Work instruction ▸ Only a single number is expected: how many lines of the data hold the word "left".

BEGIN Material provided

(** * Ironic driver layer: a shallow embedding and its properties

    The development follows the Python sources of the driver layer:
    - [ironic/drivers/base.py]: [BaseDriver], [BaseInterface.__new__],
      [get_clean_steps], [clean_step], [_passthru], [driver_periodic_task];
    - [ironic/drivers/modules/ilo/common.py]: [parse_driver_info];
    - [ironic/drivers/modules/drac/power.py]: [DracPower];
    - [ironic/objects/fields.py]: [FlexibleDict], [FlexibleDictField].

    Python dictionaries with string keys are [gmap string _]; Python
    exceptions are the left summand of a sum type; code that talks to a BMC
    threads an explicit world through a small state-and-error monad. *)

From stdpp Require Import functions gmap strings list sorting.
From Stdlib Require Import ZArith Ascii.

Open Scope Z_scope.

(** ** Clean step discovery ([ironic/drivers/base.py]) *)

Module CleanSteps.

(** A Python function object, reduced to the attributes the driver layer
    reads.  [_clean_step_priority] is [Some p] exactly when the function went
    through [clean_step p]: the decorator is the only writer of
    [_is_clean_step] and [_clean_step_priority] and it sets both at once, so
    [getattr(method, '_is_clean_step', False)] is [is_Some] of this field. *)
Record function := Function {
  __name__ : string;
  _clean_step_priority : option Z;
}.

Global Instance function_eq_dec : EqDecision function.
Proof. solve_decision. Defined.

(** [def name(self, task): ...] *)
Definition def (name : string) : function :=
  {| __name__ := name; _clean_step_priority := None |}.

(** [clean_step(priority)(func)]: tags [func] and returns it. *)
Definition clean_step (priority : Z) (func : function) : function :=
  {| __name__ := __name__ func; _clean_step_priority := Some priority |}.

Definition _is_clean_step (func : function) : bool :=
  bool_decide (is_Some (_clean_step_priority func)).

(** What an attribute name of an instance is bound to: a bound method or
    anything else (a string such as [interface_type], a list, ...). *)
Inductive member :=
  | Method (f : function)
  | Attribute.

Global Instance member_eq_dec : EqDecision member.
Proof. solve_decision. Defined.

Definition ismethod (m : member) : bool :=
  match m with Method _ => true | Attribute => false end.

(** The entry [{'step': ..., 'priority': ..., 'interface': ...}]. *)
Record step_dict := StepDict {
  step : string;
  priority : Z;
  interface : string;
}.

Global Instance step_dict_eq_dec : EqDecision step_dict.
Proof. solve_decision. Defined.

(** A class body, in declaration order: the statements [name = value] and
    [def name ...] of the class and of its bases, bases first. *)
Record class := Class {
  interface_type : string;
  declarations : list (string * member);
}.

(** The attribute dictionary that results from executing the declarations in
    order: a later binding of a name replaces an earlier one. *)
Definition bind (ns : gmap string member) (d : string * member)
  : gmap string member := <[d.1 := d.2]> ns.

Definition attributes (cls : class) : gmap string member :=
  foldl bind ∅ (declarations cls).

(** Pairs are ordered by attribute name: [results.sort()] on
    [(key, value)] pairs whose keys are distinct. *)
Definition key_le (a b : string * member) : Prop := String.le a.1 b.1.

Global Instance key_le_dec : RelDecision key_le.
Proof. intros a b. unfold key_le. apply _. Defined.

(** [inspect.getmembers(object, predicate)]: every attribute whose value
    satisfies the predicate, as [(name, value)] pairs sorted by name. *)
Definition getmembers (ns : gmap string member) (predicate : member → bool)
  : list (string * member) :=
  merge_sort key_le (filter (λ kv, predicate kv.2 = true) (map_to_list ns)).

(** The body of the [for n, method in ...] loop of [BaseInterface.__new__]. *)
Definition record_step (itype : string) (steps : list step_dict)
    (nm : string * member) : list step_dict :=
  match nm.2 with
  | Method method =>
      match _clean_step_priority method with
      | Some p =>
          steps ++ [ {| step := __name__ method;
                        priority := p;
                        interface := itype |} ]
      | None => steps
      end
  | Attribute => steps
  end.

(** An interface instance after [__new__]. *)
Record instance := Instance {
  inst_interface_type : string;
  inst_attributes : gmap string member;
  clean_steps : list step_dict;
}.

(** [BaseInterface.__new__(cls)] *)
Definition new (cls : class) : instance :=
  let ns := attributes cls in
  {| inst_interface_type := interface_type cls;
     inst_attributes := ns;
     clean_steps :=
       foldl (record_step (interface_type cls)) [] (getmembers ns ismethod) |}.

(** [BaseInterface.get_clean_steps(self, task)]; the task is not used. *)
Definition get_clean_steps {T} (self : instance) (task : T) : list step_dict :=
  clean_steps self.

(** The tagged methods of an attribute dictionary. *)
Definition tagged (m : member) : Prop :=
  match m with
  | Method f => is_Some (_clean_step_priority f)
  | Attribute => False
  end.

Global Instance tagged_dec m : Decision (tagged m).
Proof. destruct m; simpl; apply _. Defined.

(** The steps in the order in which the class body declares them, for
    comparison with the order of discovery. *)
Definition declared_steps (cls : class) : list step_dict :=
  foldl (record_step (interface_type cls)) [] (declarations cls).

END Material provided
BEGIN Material provided

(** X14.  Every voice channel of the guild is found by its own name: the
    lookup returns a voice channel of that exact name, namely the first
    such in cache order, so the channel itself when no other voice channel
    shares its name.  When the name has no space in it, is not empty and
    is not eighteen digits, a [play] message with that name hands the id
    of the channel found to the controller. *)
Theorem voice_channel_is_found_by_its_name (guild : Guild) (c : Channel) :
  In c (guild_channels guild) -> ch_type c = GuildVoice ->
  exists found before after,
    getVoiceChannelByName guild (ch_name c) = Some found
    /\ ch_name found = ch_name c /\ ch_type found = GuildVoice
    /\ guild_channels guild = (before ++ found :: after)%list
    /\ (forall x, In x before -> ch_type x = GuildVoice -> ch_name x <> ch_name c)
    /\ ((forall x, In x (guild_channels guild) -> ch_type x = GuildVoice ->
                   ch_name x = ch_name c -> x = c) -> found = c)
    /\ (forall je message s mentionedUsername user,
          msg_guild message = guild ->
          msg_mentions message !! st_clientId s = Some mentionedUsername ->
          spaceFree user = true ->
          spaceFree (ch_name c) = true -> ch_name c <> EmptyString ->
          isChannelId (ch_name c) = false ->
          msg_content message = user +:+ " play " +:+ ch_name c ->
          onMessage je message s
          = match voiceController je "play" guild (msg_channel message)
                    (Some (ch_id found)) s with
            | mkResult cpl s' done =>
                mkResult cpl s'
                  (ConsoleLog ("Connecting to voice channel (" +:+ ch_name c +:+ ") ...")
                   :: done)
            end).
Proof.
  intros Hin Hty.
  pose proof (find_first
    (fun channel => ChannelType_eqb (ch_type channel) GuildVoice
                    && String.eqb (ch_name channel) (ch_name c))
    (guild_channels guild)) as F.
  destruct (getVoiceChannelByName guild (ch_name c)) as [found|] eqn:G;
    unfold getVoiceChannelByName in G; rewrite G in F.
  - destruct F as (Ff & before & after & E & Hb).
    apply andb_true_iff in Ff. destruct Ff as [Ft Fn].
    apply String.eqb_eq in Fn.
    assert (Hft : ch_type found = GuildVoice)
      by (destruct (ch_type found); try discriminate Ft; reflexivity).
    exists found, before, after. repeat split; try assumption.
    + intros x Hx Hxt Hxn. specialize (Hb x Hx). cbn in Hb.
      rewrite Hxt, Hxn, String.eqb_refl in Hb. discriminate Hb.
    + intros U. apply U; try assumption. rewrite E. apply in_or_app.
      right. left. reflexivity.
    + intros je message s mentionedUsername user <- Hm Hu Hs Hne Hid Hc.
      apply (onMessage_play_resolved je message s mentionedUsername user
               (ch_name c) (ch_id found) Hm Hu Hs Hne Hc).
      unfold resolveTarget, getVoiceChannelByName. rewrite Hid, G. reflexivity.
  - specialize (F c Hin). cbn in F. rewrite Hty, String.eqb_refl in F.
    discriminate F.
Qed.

END Material provided

Answer to this task ▸ 2